= Your assignment =
A bare number is required: the count of lines in the material below that hold the word "Lemma".

= Record extracts =
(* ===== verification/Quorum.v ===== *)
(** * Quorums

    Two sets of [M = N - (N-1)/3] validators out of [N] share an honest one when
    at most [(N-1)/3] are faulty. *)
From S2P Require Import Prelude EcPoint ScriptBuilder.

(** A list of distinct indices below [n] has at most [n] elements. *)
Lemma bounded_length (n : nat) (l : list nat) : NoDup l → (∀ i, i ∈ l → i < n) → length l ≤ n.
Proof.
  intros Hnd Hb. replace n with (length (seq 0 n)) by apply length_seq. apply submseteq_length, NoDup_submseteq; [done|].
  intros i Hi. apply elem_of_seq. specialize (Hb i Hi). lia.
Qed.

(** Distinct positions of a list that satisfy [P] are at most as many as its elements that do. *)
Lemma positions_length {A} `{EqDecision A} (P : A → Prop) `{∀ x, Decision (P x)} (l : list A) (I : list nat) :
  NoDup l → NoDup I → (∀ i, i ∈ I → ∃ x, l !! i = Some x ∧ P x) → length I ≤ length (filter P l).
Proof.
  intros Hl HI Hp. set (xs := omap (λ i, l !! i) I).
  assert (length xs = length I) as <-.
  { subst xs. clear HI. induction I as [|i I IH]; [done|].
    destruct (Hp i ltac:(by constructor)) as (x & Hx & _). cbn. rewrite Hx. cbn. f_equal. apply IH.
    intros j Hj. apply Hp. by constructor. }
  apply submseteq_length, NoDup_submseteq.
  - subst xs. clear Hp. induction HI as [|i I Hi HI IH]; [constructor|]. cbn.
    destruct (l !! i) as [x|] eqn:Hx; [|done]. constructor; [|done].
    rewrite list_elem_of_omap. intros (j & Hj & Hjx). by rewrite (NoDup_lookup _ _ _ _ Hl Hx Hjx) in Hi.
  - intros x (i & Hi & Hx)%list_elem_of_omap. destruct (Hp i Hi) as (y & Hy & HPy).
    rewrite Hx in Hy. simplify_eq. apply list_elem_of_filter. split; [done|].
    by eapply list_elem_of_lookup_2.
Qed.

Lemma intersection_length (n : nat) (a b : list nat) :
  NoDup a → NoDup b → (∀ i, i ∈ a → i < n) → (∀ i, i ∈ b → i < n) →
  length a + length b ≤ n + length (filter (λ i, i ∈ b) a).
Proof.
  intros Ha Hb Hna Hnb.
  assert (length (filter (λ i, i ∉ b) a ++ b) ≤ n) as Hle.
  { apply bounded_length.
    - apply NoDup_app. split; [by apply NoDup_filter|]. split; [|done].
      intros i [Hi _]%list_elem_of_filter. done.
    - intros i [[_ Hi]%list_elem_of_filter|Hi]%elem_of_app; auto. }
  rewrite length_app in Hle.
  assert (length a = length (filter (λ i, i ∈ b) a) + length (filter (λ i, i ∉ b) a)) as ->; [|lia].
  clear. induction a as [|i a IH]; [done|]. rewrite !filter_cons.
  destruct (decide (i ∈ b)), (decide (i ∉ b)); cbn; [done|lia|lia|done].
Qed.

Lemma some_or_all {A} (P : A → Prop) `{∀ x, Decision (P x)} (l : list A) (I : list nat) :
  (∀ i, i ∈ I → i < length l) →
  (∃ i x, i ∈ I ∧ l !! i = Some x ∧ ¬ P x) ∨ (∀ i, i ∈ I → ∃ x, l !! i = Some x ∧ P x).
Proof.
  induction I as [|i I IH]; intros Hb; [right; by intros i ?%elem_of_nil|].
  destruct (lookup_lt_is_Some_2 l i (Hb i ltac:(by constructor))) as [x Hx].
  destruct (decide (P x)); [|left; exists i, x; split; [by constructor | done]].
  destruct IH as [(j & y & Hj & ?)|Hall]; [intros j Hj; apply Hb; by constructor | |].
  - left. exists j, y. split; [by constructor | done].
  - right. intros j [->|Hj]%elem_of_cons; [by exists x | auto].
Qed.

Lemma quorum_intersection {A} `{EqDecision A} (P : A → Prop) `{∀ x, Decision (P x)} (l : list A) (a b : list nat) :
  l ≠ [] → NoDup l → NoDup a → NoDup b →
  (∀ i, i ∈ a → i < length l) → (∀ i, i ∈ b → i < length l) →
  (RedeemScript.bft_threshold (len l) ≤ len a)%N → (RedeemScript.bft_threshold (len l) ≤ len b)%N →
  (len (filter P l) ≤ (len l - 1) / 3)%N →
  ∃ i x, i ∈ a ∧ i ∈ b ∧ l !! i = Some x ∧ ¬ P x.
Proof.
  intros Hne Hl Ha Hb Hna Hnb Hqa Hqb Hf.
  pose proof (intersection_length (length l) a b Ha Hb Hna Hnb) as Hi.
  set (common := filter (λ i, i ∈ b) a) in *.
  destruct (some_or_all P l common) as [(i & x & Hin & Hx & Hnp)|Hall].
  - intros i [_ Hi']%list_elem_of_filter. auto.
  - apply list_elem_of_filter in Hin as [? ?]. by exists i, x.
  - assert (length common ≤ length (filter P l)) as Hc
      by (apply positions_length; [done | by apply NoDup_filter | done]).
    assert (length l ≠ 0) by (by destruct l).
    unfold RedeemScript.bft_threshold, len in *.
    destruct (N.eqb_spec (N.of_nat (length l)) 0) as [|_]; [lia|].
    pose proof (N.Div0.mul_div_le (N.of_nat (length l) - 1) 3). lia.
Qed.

= Task result =
5